1979 song by Graham Parker

"Saturday Nite Is Dead" is a song by British rock musician Graham Parker, recorded with his backing band the Rumour. The song was released on his 1979 album, Squeezing Out Sparks. Written about his experiences growing up in suburbia, the song features caustic lyrics and an angry vocal delivery.

Though not released as a single, the song has since become one of Parker's most famous songs. The song has seen positive critical reception.

==Background and lyrics==
"Saturday Nite Is Dead" was written partially as a social critique and about his personal upbringing. He explained, Saturday Night' was not just about controlled fun for the masses on the weekend; it was also a personal thing about growing up." In another interview, Parker pointed to the artificiality of partying on a Saturday as another example of "squeezing out a spark," referencing the album's title.

The song was originally written by Parker as part of a larger album concept about growing up in suburbia. He explained:

On [Squeezing Out Sparks], I was kind of attempting a concept album about the suburbs of England, or at least trying to capture a vague approximation of suburban life. This idea succeeds in "Saturday Nite Is Dead" and "Local Girls" particularly well. I guess I drifted off the mark there for the rest of the record because the concept turned out to be a little confining for a whole album.

==Music==
Diffuser.fms Dave Swanson describes the song as "a real raver." Parker called it a "pretty angry song" that was "delivered in a very angry way." He elaborated, "Attitude is what's behind it. If you sing in a sort of wimpy attitude, that shows you've been distorted by getting old, that shows you've mellowed, more than the specifics of the songs."

==Release and reception==
"Saturday Nite Is Dead" was first released on Parker's fourth studio album, Squeezing Out Sparks, in March 1979. The song was not released as a single. It also appears on the compilation album Master Hits: Graham Parker.

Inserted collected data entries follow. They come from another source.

(** The loop over the fallback attempts of the plan: the attempts left, the
    lines, and whether a dial was started. *)
Fixpoint fallback_loop (dial : Multiaddr -> result unit string) (peer : PeerId) (fuel : nat)
    (pending : gmap PeerId (list ConnectionAttempt)) (lines : list string)
    : gmap PeerId (list ConnectionAttempt) * list string * bool :=
  match fuel with
  | O => (pending, lines, false)
  | Datatypes.S n =>
      match next_after_failure pending peer with
      | (None, pending) => (pending, lines, false)
      | (Some attempt, pending) =>
          match dial (at_addr attempt) with
          | Ok _ => (pending, lines ++ ["connection planner fallback dial peer=" +:+ peer_to_string peer +:+ " kind="
                       +:+ attempt_kind_as_str (at_kind attempt) +:+ " addr=" +:+ addr_to_string (at_addr attempt)], true)
          | Err err =>
              fallback_loop dial peer n pending (lines ++ ["connection planner fallback failed immediately peer="
                +:+ peer_to_string peer +:+ " kind=" +:+ attempt_kind_as_str (at_kind attempt) +:+ " addr="
                +:+ addr_to_string (at_addr attempt) +:+ " error=" +:+ err])
          end
      end
  end.

Definition fallback_fuel (pending : gmap PeerId (list ConnectionAttempt)) (peer : PeerId) : nat :=
  Datatypes.S (length (default [] (pending !! peer))).

(** The state changes for a failure that names its peer: the lines and the
    application error. *)
Definition outgoing_failure (env : ConnEnv) (peer : PeerId) (error_debug : string) (c : ConnCtx)
    : list string * option string * ConnCtx :=
  let dial_error := if should_track_peer_in_peer_book (cn_book c) peer
                    then Some ("peer=" +:+ peer_to_string peer +:+ " error=" +:+ error_debug) else None in
  let c := if decide (is_Some (PeerBook.record (cn_book c) peer)) then
             upd_cn_book (fun b => record_failure b peer (ce_unix env))
               (upd_cn_cache_writes (fun w => cache_record_failure w peer) c)
           else c in
  let '(pending, lines, started) :=
    fallback_loop (de_dial (ce_dial env)) peer (fallback_fuel (cn_pending c) peer) (cn_pending c) [] in
  let c := upd_cn_pending (fun _ => pending) c in
  if started then (lines, dial_error, c)
  else
    let '(failed, dht) := mark_auto_connect_failed (cn_dht c) peer in
    let c := upd_cn_dht (fun _ => dht) c in
    if failed then
      (lines ++ ["dht provider auto-connect retry scheduled peer=" +:+ peer_to_string peer +:+ " on next provider result"],
       dial_error, upd_cn_stats (fun s => record_async_failure s peer) c)
    else (lines, dial_error, c).

Definition handle_outgoing_connection_error (env : ConnEnv) (peer : option PeerId) (peer_debug error_debug : string) (c : ConnCtx)
    : ConnCtx :=
  let '(lines, dial_error, c) := match peer with
                                 | Some p => outgoing_failure env p error_debug c
                                 | None => ([], None, c)
                                 end in
  let c := if decide (is_Some dial_error) then set_snapshot (upd_ns_last_dial_error (fun _ => dial_error)) c else c in
  let c := sync_swarm_connection_snapshot env (set_snapshot (upd_ns_limit_events incr) c) in
  foldl (fun c line => set_snapshot (pulse_line line) c)
    (set_snapshot (pulse_line ("outgoing connection error peer=" +:+ peer_debug +:+ " error=" +:+ error_debug)) c) lines.

Definition handle_listener_error (env : ConnEnv) (error_debug : string) (c : ConnCtx) : ConnCtx :=
  let count_error s := set_health (set_counts s (let n := counts s in {|
    accepted_reservations := accepted_reservations n; accepted_reservations_total := accepted_reservations_total n;
    sc_active_circuits := sc_active_circuits n; denied_reservations := denied_reservations n;
    denied_circuits := denied_circuits n; rate_limited_events := rate_limited_events n;
    at_capacity_events := at_capacity_events n; server_errors := incr (server_errors n) |})) HealthError in
  set_snapshot (pulse_line ("listener error: " +:+ error_debug)) (apply_relay env (set_relay (upd_nr_server count_error) c)).

(** * DCUtR events *)
Definition dcutr_handle_event (env : ConnEnv) (succeeded : bool) (debug : string) (c : ConnCtx) : ConnCtx :=
  let policy := de_policy (ce_dial env) in
  let c := set_relay (upd_nr_dcutr (upd_dcutr_enabled (fun _ => dp_enabled policy))) c in
  if negb (dp_enabled policy) then
    set_snapshot (pulse_line ("dcutr event ignored while disabled " +:+ debug)) (apply_relay env c)
  else
    let c := set_relay (upd_nr_dcutr (fun d =>
      if succeeded then upd_dcutr_successes incr d
      else let d := upd_dcutr_failures incr d in
           if keep_relay_fallback policy then upd_dcutr_relay_fallbacks incr d else d)) c in
    set_snapshot (pulse_line ("dcutr event " +:+ debug +:+ "; keep_relay_fallback=" +:+ flag_text (keep_relay_fallback policy)
      +:+ " retry_interval_secs=" +:+ pretty (retry_interval_secs policy) +:+ " max_attempts_per_peer="
      +:+ pretty (max_attempts_per_peer policy))) (apply_relay env c).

John M. Borack of Goldmine stated in an interview with Parker that he "always liked" the song. Dave Swanson of Diffuser.fm ranked the song as the second best Parker song, calling it "perfection in action" and stating, "This full-on rocker stands as a testament to the power and urgency of the Rumour in their prime. Straight ahead, no frills, traditional rock 'n' roll, delivered full steam ahead, 'Saturday Nite Is Dead' was one of many high points on the fourth GP album. The Rumour tear it up while Graham spits it out."

Parker has said the track is misunderstood, explaining,

Yeah, that one says a lot which people didn't get, either. It's really about seeing through illusions in many ways and growing up, and people take it literally. They played it in Los Angeles late at night, and this one DJ got on after and said, "Saturday Night Is Dead" from Graham Parker, well, I think he's got to be a little kooky." He really thought I was just talking about Saturday night being dead! That really made me uptight and I've been uptight since then. I thought, "Well [laughs], that's a lot of fuel for me, that comment." I'm still pissed off about that.